Seule nuit des barricades de la ville
Mai 1968 a été vécu de façon plutôt paisible à l’École. En effet, beaucoup des revendications de 1968 étaient déjà mises en œuvre dans l’École, où un Conseil de maison regroupait enseignants, direction et élèves. Alors que les étudiants en théologie protestante des Facultés de Paris et de Montpellier étaient en grève, les élèves de Saint Cyr n’ont pas suspendu les cours. En revanche, un groupe d’élèves s’est rendu à Lyon le 24 mai, à l’occasion de la seule nuit des barricades de la ville. Trois jours plus tard, une réunion informelle à l’École réunit élèves et professeurs, avec le directeur Alain Blancy, pour réfléchir aux suites à donner dans l’École à ces événements et revendications.
Les quatre points proposés n’ont été finalement qu’un renforcement de ce qui se vivait déjà à l’École, grâce à une pédagogie innovante et à la vie communautaire : le dialogue élèves-professeurs-direction, la vocation culturelle de l’École, des commissions paritaires élèves-professeurs sur les programmes et le travail par petits groupes d’élèves. 1968 représente le sommet de la montagne de la vie de l’École, selon Jean-François Zorn.

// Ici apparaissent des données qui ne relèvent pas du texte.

Lemma lazy_once_is_false_witness :
  exists lp child,
    render (construct
              (mkImageProps None None (Some true) None None None None None None
                 (mkAttributes (Some "a.png") None None ∅)))
    = ReactLazyLoad lp child /\ ll_once lp = Some false.
Proof.
  apply (lazy_once_is_false
           (mkImageProps None None (Some true) None None None None None None
              (mkAttributes (Some "a.png") None None ∅))
           (mkImageState false) None); reflexivity.
Defined.

End ImageSpec.

(* ===================================================================== *)
(** * Properties of the command bar *)
(* ===================================================================== *)

Module CommandBarSpec.
Import Js CommandBar.

Lemma bar_step_pending (s : Step) (c : Component) : React.pending (step s c) = [].
Proof. destruct s; reflexivity. Qed.

Lemma bar_steps_pending (l : list Step) : forall c : Component,
  React.pending c = [] -> React.pending (steps l c) = [].
Proof.
  induction l as [|s l IH]; intros c Hp; [exact Hp|].
  cbn. apply IH, bar_step_pending.
Qed.

Lemma strict_neq_refl (a : option bool) : strict_neq a a = false.
Proof. unfold strict_neq. rewrite bool_decide_eq_true_2; reflexivity. Qed.

(** After new props arrive, the state mirrors their [expanded]. *)
Lemma receive_syncs (d : DataProps) (c : Component) :
  React.pending c = [] ->
  currExpanded (React.state (step (NewProps d) c)) = expanded d.
Proof.
  intros Hp. unfold step, React.receiveProps, componentWillReceiveProps.
  destruct c as [p [cur] q]; cbn in *; subst q.
  unfold strict_neq. case_bool_decide as Heq; cbn; [exact Heq | reflexivity].
Qed.

(** C3: the height [getStyles] gives the bar is one of 24, 48 and 72
    and is determined by the truthiness of [isMinimal], by
    [labelPosition], by the truthiness of [currExpanded] and by whether
    [primaryCommands] is given.  A minimal bar that is not expanded has
    height 24; a bar that is not minimal has height 48 unless it is
    expanded with bottom labels and primary commands; an expanded bar
    with bottom labels and primary commands has height 72. *)
Theorem changedHeight_table (c : Component) :
  let h := root_height (getStyles c) in
  let '(minimal, position, open, commands) := heightInputs c in
  (h = 24 \/ h = 48 \/ h = 72)%Z /\
  (forall c' : Component, heightInputs c' = heightInputs c ->
     root_height (getStyles c') = h) /\
  (minimal = true -> open = false -> h = 24%Z) /\
  (minimal = false ->
     h = if open && bool_decide (position = LabelBottom) && commands
         then 72%Z else 48%Z) /\
  (open = true -> position = LabelBottom -> commands = true -> h = 72%Z) /\
  (minimal = true -> open = true -> position <> LabelBottom -> h = 48%Z).
Proof.
  destruct c as [p [cur] q].
  unfold heightInputs, getStyles, root_height.
  cbn [React.props React.state currExpanded].
  destruct (truthy_bool (p_isMinimal p)), (truthy_bool cur), (p_labelPosition p),
           (bool_decide (is_Some (p_primaryCommands p)));
    (repeat split;
      [ cbn; auto
      | intros [p' [cur'] q']; cbn [React.props React.state currExpanded];
        intros [= E1 E2 E3 E4]; rewrite ?E1, ?E2, ?E3, ?E4; reflexivity
      | intros; first [reflexivity | congruence] .. ]).
Qed.

Lemma changedHeight_table_witness :
  root_height
    (getStyles
       (React.mkInstance
          (defaultProps
             (mkDataProps None None None None (Some LabelRight) None None
                (Some true) None))
          (mkCommandBarState (Some false)) [])) = 24%Z.
Proof.
  apply (changedHeight_table
           (React.mkInstance
              (defaultProps
                 (mkDataProps None None None None (Some LabelRight) None None
                    (Some true) None))
              (mkCommandBarState (Some false)) [])); reflexivity.
Defined.

(** C5: on a bar with no update pending, [toggleExpanded] without a
    boolean argument sets [currExpanded] to the negation of its current
    (truthiness) value; with a boolean [b] it sets [currExpanded] to
    [b]; and when [currExpanded] is already [b] it leaves the instance
    as it is, without calling [setState]. *)
Theorem toggleExpanded_spec (p : CommandBarProps) (cur : option bool) (b : bool) :
  let c := React.mkInstance p (mkCommandBarState cur) [] in
  currExpanded (React.state (step (Toggle NotBoolean) c))
    = Some (negb (truthy_bool cur)) /\
  currExpanded (React.state (step (Toggle (Boolean b)) c)) = Some b /\
  (let same := React.mkInstance p (mkCommandBarState (Some b)) [] in
   toggleExpanded (Boolean b) same = same /\
   step (Toggle (Boolean b)) same = same).
Proof.
  cbn. split; [reflexivity|]. split.
  - unfold toggleExpanded, strict_neq; cbn.
    case_bool_decide as Heq; cbn; [congruence | reflexivity].
  - unfold toggleExpanded. rewrite strict_neq_refl. split; reflexivity.
Qed.

(** C6: whatever sequence of toggles and earlier prop updates a mounted
    bar has been through, once new props arrive [currExpanded] equals
    their [expanded]. *)
Theorem expanded_prop_resyncs (d0 d : DataProps) (history : list Step) :
  let c := steps history (construct d0) in
  currExpanded (React.state (step (NewProps d) c)) = expanded d /\
  p_expanded (React.props (step (NewProps d) c)) = expanded d.
Proof.
  intros c. split; [|reflexivity].
  apply receive_syncs, bar_steps_pending. reflexivity.
Qed.

End CommandBarSpec.

(* ===================================================================== *)
(** * Facts about numbers and objects *)
(* ===================================================================== *)

Module JsFacts.
Import Js.

Lemma num_eq_refl (a : number) : num_eq a a.
Proof. destruct a; cbn; [reflexivity | exact I ..]. Qed.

Avec 46 élèves inscrits, elle est l’année où ils furent les plus nombreux. Au niveau pédagogique, au niveau de son projet même, 1968 symbolise également les mutations qui étaient déjà en cours et vont se conclure avec le dernier déménagement de cette institution, en 1974 à Montpellier, au sein de l’Institut protestant de théologie, alors qu’il n’y a plus que 16 élèves inscrits.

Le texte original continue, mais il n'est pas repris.